Factual Information about Anorexia Nervosa
What is anorexia nervosa?
Anorexia nervosa is a severe, life-threatening mental illness characterized by significant weight loss through self-starvation with caloric restriction or fasting and affects approximately 0.5 - 1.0% of the population in the United States . Anorexia nervosa, often shortened to “anorexia,” is most common in young female adolescents; however, diagnoses of anorexia is increasingly found in other populations, including males, who make up approximately 10 - 15% of individuals affected by anorexia with especially high rates among homosexual men [2,3].

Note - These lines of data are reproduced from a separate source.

(** C1.  A content [c] held by both mappings (that is, after the
    last-wins collapse of duplicates) resolves to the single merged
    task [mk_Task c (min tsA tsB) (doneA || doneB)], whose timestamp is
    the earlier of the two.  When the merged task is completed, no
    task with content [c] is in either result; when it is not, the
    merged task is the one task with content [c] in each result.
    This holds for every order in which the set of contents may be
    visited. *)
Theorem sync_present_in_both (A B : list Task) (order : list string)
    (c : string) (ta tb : Task) :
  set_iteration (all_contents (by_content A) (by_content B)) order ->
  by_content A !! c = Some ta ->
  by_content B !! c = Some tb ->
  let merged :=
    mk_Task c (py_min (timestamp ta) (timestamp tb))
      (is_completed ta || is_completed tb) in
  let res := synchronize order A B in
  (datetime_le (timestamp merged) (timestamp ta)
   /\ datetime_le (timestamp merged) (timestamp tb)
   /\ (timestamp merged = timestamp ta \/ timestamp merged = timestamp tb))
  /\ (is_completed merged = true ->
      with_content c (fst res) = [] /\ with_content c (snd res) = [])
  /\ (is_completed merged = false ->
      with_content c (fst res) = [merged]
      /\ with_content c (snd res) = [merged]).
Proof.
  intros Hit Ha Hb merged res.
  split; [|split].
  - subst merged. cbn [timestamp].
    auto using py_min_le_l, py_min_le_r, py_min_cases.
  - intros Hdone. subst res merged.
    destruct (with_content_synchronize A B order c Hit) as [-> ->];
      [left; by rewrite Ha|].
    unfold emitted, sync_step. rewrite Ha, Hb. cbn [is_completed] in Hdone.
    by rewrite Hdone.
  - intros Hdone. subst res merged.
    destruct (with_content_synchronize A B order c Hit) as [-> ->];
      [left; by rewrite Ha|].
    unfold emitted, sync_step. rewrite Ha, Hb. cbn [is_completed] in Hdone.
    by rewrite Hdone.
Qed.

Lemma sync_present_in_both_witness :
  let A := [mk_Task "Task D" (mk_datetime 2023 1 5 0 0 0 0) false] in
  let B := [mk_Task "Task D" (mk_datetime 2023 1 4 0 0 0 0) false] in
  with_content "Task D" (fst (synchronize ["Task D"] A B)) =
    [mk_Task "Task D" (mk_datetime 2023 1 4 0 0 0 0) false]
  /\ with_content "Task D" (snd (synchronize ["Task D"] A B)) =
    [mk_Task "Task D" (mk_datetime 2023 1 4 0 0 0 0) false].
Proof.
  intros A B.
  refine (proj2 (proj2 (sync_present_in_both A B ["Task D"] "Task D"
    (mk_Task "Task D" (mk_datetime 2023 1 5 0 0 0 0) false)
    (mk_Task "Task D" (mk_datetime 2023 1 4 0 0 0 0) false) _ _ _)) _).
  - unfold set_iteration. vm_compute. reflexivity.
  - vm_compute. reflexivity.
  - vm_compute. reflexivity.
  - reflexivity.
Defined.

(** C2.  A content [c] held by exactly one of the two mappings, with
    source task [t]: when [t] is completed no task with content [c]
    is in either result; when it is not, [t] itself, unchanged, is
    the one task with content [c] in each result. *)
Theorem sync_present_in_one (A B : list Task) (order : list string)
    (c : string) (t : Task) :
  set_iteration (all_contents (by_content A) (by_content B)) order ->
  (by_content A !! c = Some t /\ by_content B !! c = None)
  \/ (by_content A !! c = None /\ by_content B !! c = Some t) ->
  let res := synchronize order A B in
  (is_completed t = true ->
   with_content c (fst res) = [] /\ with_content c (snd res) = [])
  /\ (is_completed t = false ->
      with_content c (fst res) = [t] /\ with_content c (snd res) = [t]).
Proof.
  intros Hit Hone res. subst res.
  assert (is_Some (by_content A !! c) \/ is_Some (by_content B !! c)) as Hin.
  { destruct Hone as [[-> _]|[_ ->]]; eauto. }
  destruct (with_content_synchronize A B order c Hit Hin) as [-> ->].
  unfold emitted, sync_step.
  destruct Hone as [[-> ->]|[-> ->]]; cbn [snd];
    split; intros ->; done.
Qed.
(** [v?.k] for the data properties the code reads ([message], [stack]). *)
Definition optGet (v : value) (k : string) : value :=
  match v with
  | VObj o => match lookup k o with Some x => x | None => VUndef end
  | VErr name message stack =>
      if (k =? "message")%string then VStr message
      else if (k =? "name")%string then VStr name
      else if (k =? "stack")%string then
        match stack with Some s => VStr s | None => VUndef end
      else VUndef
  | _ => VUndef
  end.

(** [v.k]: reading a property of [undefined] or [null] throws. *)
Definition get (v : value) (k : string) : result value :=
  match v with
  | VUndef =>
      Throw (TypeError ("Cannot read properties of undefined (reading '" ++ k ++ "')"))
  | VNull =>
      Throw (TypeError ("Cannot read properties of null (reading '" ++ k ++ "')"))
  | _ => Ok (optGet v k)
  end.

(* ================================================================= *)
(** ** [String.prototype.includes] *)

Fixpoint includes (s pat : string) : bool :=
  String.prefix pat s ||
  match s with
  | EmptyString => false
  | String _ s' => includes s' pat
  end.

(** [pat] occurs in [s] as a contiguous run of characters. *)
Definition substring_of (pat s : string) : Prop :=
  exists before after, s = before ++ pat ++ after.

(** [arr.some(p)]. *)
Definition some {A : Type} (p : A -> bool) (l : list A) : bool := existsb p l.

(* ================================================================= *)
(** ** JSON

    [JSON.stringify] first decides what is serialized (the tree [toJSON]
    builds: an object with a callable [toJSON] member is replaced by what
    the call returns; members whose value is [undefined], a function or a
    symbol are left out of objects and become [null] in arrays; a number
    that is not finite becomes [null]; a BigInt throws), then prints it.
    [JSON.parse] reads the printed text back to that tree, so
    [JSON.parse(JSON.stringify(v))] is the tree itself. *)

Inductive json : Type :=
| JNull
| JBool (b : bool)
| JNum (n : Z)
| JStr (s : string)
| JArr (elems : list json)
| JObj (members : list (string * json)).

Definition bigint_unserializable : exn :=
  TypeError "Do not know how to serialize a BigInt".

(** SerializeJSONProperty, up to printing: [None] is [undefined]. The
    value a [toJSON] member returns is serialized without a second look
    for such a member ([callToJSON] is off), the values it holds are with
    it. *)
Fixpoint SerializeJSONProperty (callToJSON : bool) (v : value)
  : result (option json) :=
  match v with
  | VUndef | VFun _ _ | VSym _ => Ok None
  | VNull => Ok (Some JNull)
  | VBool b => Ok (Some (JBool b))
  | VNum n => Ok (Some (if overflows (Z.abs n) then JNull else JNum n))
  | VBigInt _ => Throw bigint_unserializable
  | VStr s => Ok (Some (JStr s))
  | VErr _ _ _ => Ok (Some (JObj []))
  | VArr elems =>
      l <- (fix items (l : list value) : result (list json) :=
              match l with
              | [] => Ok []
              | x :: tl =>
                  oj <- SerializeJSONProperty true x ;;
                  r <- items tl ;;
                  Ok (match oj with Some j => j | None => JNull end :: r)
              end) elems ;;
      Ok (Some (JArr l))
  | VObj props =>
      let returned :=
        if callToJSON
        then (fix returned (l : list (string * value))
                : option (result (option json)) :=
                match l with
                | [] => None
                | (k, x) :: tl =>
                    if ("toJSON" =? k)%string
                    then match x with
                         | VFun _ returns =>
                             Some (SerializeJSONProperty false returns)
                         | _ => None
                         end
                    else returned tl
                end) props
        else None in
      match returned with
      | Some r => r
      | None =>
          l <- (fix members (l : list (string * value))
                  : result (list (string * json)) :=
                  match l with
                  | [] => Ok []
                  | (k, x) :: tl =>
                      oj <- SerializeJSONProperty true x ;;
                      r <- members tl ;;
                      Ok (match oj with Some j => (k, j) :: r | None => r end)
                  end) props ;;
          Ok (Some (JObj l))
      end
  end.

How is anorexia diagnosed?
Diagnosticians include psychiatrists, medical doctors, and licensed psychologists can accurately assess patients presenting with eating disorder symptoms using the Diagnostic and Statistical Manual (DSM), written by the American Psychiatric Association. The DSM is a reference guide for diagnosticians to utilize in order to accurately diagnose patients with mental illnesses and create the most beneficial treatment plans .
Clinicians will assess a patient according to medical protocol, which most commonly includes a physical exam, lab work including blood panels and an electrocardiogram (EKG), and a psychiatric evaluation, if the clinician is knowledgeable enough to do so . Clinicians who do not specialize in the treatment of eating disorders may refer a patient to a medical specialist, a therapist who treats eating disorder patients, or an eating disorder treatment facility.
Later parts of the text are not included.